-- INSTRUCTIONS FOR THE TASK --
Below this line is a set of entries; quote exactly the lines from the line that contains "split; cbn; try done." to the line that contains "Lemma binv_waiter_move (w", both lines included.

-- RECORDS SUPPLIED --
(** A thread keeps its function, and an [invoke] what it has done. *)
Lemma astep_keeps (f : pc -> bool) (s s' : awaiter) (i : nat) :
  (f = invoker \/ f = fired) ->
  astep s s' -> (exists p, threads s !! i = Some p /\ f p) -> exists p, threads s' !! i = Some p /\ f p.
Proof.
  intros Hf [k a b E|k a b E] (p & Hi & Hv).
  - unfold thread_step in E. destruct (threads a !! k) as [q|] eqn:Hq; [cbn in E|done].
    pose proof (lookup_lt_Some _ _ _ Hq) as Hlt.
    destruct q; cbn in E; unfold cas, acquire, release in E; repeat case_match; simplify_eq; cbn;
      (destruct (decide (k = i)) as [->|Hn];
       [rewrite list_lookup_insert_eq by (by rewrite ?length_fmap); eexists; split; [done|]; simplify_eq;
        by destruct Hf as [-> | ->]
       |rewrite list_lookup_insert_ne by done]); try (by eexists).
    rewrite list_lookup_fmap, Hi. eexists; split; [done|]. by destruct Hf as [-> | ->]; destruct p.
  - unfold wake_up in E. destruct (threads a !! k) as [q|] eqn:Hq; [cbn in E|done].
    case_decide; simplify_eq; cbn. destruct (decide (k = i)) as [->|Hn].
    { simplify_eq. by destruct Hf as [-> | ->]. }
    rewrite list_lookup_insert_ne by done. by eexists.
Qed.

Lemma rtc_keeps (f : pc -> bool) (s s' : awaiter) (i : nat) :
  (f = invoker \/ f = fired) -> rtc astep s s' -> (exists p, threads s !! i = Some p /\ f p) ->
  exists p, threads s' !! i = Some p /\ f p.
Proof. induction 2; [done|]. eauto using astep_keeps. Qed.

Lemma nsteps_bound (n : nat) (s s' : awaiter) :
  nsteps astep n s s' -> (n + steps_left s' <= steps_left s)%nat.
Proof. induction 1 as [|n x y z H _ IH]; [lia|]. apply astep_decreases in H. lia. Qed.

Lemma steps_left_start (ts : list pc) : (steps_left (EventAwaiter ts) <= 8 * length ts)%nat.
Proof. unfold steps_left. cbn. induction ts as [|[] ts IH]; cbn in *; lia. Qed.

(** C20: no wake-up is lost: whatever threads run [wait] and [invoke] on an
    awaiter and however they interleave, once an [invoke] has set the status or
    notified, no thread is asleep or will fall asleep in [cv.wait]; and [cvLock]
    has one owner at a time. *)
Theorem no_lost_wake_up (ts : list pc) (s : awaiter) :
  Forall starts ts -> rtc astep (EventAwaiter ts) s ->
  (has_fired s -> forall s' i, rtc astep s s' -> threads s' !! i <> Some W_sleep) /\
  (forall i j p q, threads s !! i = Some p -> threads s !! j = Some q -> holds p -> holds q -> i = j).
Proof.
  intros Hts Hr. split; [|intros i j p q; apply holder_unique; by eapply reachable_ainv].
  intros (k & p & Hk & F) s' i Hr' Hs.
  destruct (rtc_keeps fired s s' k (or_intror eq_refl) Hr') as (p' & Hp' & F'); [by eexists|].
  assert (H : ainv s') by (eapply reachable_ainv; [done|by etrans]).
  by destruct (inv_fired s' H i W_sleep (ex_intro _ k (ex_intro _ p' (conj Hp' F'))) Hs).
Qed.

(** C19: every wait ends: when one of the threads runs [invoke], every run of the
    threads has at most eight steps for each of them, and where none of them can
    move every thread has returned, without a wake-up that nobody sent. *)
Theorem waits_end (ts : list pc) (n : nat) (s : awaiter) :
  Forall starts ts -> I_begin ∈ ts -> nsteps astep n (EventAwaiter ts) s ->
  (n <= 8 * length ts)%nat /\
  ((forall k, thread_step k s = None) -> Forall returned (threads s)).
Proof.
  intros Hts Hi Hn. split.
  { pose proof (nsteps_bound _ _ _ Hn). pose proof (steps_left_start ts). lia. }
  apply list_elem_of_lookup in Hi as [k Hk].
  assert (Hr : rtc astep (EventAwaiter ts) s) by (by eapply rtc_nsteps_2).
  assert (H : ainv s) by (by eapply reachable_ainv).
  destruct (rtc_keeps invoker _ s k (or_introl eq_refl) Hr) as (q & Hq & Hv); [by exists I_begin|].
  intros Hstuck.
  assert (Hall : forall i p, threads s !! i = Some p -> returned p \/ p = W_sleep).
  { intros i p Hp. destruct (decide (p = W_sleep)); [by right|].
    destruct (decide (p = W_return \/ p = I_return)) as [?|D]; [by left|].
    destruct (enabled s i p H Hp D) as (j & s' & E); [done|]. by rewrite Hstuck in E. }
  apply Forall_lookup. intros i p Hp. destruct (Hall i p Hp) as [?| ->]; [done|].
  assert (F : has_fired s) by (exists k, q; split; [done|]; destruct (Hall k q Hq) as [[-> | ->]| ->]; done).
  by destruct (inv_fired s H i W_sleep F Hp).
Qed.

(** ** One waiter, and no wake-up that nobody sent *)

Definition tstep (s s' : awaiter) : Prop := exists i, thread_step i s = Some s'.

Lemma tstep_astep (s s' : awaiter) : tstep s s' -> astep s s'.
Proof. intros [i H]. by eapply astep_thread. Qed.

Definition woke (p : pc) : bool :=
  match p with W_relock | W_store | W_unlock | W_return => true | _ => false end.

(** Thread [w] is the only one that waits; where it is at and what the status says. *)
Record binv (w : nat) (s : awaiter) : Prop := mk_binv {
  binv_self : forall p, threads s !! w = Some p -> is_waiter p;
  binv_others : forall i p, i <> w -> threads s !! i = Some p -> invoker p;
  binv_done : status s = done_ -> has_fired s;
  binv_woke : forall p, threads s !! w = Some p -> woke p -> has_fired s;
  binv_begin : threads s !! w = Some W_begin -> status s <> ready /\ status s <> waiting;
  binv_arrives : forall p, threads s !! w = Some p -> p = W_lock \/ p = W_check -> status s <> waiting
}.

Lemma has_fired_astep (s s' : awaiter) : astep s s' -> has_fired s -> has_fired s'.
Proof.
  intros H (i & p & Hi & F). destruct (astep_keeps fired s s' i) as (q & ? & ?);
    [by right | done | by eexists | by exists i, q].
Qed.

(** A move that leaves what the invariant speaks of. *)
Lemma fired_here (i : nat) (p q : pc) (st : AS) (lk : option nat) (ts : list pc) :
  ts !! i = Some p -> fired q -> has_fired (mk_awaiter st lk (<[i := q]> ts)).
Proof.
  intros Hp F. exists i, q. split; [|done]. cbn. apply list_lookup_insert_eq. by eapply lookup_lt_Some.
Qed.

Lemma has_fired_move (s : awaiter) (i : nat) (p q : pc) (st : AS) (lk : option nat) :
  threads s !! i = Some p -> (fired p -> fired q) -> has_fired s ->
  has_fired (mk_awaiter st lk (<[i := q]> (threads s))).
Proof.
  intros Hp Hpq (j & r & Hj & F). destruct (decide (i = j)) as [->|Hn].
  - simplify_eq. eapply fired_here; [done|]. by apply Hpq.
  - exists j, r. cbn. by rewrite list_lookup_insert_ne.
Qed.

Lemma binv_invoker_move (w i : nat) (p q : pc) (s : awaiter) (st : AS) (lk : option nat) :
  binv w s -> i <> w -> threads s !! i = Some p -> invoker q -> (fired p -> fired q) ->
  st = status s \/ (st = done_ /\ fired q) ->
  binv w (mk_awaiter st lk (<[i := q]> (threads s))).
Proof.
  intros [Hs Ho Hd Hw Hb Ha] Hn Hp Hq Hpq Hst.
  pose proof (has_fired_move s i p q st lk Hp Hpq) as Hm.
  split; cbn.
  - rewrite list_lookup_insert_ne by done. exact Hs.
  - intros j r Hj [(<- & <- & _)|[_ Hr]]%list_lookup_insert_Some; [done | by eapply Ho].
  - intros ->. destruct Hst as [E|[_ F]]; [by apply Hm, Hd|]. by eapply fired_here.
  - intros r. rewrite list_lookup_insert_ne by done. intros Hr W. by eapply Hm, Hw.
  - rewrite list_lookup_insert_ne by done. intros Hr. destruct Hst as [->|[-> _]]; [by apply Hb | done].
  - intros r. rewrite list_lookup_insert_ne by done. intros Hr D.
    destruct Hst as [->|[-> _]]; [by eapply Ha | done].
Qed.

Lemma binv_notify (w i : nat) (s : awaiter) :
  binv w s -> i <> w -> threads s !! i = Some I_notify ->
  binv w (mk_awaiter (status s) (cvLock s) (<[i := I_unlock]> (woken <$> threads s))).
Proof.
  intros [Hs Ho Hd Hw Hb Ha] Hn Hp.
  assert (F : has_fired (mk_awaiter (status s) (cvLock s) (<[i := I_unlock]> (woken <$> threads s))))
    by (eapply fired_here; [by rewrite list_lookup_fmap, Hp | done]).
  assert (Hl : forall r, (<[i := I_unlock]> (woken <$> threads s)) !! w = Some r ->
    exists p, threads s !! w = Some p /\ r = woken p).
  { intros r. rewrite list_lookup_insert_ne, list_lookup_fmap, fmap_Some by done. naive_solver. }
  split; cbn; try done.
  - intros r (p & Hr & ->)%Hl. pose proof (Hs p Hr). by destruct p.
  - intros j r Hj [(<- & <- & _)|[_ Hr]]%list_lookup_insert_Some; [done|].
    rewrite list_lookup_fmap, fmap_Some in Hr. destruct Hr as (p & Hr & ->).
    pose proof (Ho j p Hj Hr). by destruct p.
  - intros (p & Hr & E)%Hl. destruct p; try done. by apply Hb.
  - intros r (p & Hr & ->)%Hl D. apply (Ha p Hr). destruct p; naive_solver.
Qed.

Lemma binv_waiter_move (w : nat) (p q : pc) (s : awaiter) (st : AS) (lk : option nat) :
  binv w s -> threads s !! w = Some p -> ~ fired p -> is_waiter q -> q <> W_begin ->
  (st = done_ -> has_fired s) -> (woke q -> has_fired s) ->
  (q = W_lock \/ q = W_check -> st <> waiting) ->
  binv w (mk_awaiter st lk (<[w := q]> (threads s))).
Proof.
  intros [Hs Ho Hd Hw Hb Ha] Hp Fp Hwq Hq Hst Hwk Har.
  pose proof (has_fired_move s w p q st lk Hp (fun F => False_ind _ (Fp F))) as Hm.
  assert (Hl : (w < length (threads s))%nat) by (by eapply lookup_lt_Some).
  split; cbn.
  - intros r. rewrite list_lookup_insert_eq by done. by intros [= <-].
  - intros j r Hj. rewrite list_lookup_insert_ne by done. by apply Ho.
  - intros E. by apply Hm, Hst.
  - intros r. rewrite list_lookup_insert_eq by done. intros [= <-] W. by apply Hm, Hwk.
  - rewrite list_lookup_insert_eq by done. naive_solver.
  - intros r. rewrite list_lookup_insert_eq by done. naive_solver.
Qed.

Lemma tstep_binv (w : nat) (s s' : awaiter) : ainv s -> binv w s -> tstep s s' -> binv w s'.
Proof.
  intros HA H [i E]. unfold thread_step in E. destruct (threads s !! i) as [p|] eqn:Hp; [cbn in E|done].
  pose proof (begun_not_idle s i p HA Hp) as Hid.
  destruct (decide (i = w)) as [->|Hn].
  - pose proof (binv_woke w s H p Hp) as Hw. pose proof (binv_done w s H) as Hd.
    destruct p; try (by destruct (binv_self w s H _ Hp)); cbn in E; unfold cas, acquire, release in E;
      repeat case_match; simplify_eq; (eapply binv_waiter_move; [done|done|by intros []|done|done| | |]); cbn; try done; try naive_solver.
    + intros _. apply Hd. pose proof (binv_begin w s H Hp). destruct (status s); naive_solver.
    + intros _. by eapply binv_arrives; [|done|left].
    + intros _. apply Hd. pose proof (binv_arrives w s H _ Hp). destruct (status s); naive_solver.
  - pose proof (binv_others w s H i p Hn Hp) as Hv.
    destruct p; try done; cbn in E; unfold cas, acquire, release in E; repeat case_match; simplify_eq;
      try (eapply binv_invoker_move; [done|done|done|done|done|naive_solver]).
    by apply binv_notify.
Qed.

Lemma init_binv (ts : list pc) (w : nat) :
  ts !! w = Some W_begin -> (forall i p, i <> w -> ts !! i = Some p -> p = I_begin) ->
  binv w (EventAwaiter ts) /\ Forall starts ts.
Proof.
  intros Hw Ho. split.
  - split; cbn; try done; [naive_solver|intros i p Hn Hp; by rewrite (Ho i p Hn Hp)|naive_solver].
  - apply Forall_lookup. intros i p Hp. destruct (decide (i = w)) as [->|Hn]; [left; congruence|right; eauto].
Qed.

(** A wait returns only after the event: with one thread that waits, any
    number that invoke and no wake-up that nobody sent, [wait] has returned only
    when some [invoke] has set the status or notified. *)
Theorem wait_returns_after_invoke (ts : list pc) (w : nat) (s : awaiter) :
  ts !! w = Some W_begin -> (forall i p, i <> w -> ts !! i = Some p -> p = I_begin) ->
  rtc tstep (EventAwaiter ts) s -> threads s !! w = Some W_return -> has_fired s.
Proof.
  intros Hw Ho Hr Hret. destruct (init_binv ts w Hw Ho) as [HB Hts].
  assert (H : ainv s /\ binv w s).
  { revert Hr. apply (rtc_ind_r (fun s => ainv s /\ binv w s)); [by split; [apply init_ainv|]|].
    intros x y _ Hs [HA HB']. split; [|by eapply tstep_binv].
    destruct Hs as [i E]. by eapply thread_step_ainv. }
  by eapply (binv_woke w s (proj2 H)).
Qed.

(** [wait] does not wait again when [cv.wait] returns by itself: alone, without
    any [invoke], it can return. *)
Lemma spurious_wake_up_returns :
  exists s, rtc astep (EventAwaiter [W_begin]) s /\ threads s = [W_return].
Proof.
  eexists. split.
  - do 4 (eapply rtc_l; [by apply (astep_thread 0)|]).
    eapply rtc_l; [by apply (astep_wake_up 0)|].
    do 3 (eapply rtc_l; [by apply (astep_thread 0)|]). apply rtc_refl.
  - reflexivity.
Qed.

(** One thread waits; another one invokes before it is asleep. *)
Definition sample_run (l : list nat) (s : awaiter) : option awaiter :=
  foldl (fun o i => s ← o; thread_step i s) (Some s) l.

-- RESULT FOR THIS EXERCISE --
  split; cbn; try done.
  - intros r (p & Hr & ->)%Hl. pose proof (Hs p Hr). by destruct p.
  - intros j r Hj [(<- & <- & _)|[_ Hr]]%list_lookup_insert_Some; [done|].
    rewrite list_lookup_fmap, fmap_Some in Hr. destruct Hr as (p & Hr & ->).
    pose proof (Ho j p Hj Hr). by destruct p.
  - intros (p & Hr & E)%Hl. destruct p; try done. by apply Hb.
  - intros r (p & Hr & ->)%Hl D. apply (Ha p Hr). destruct p; naive_solver.
Qed.

Lemma binv_waiter_move (w : nat) (p q : pc) (s : awaiter) (st : AS) (lk : option nat) :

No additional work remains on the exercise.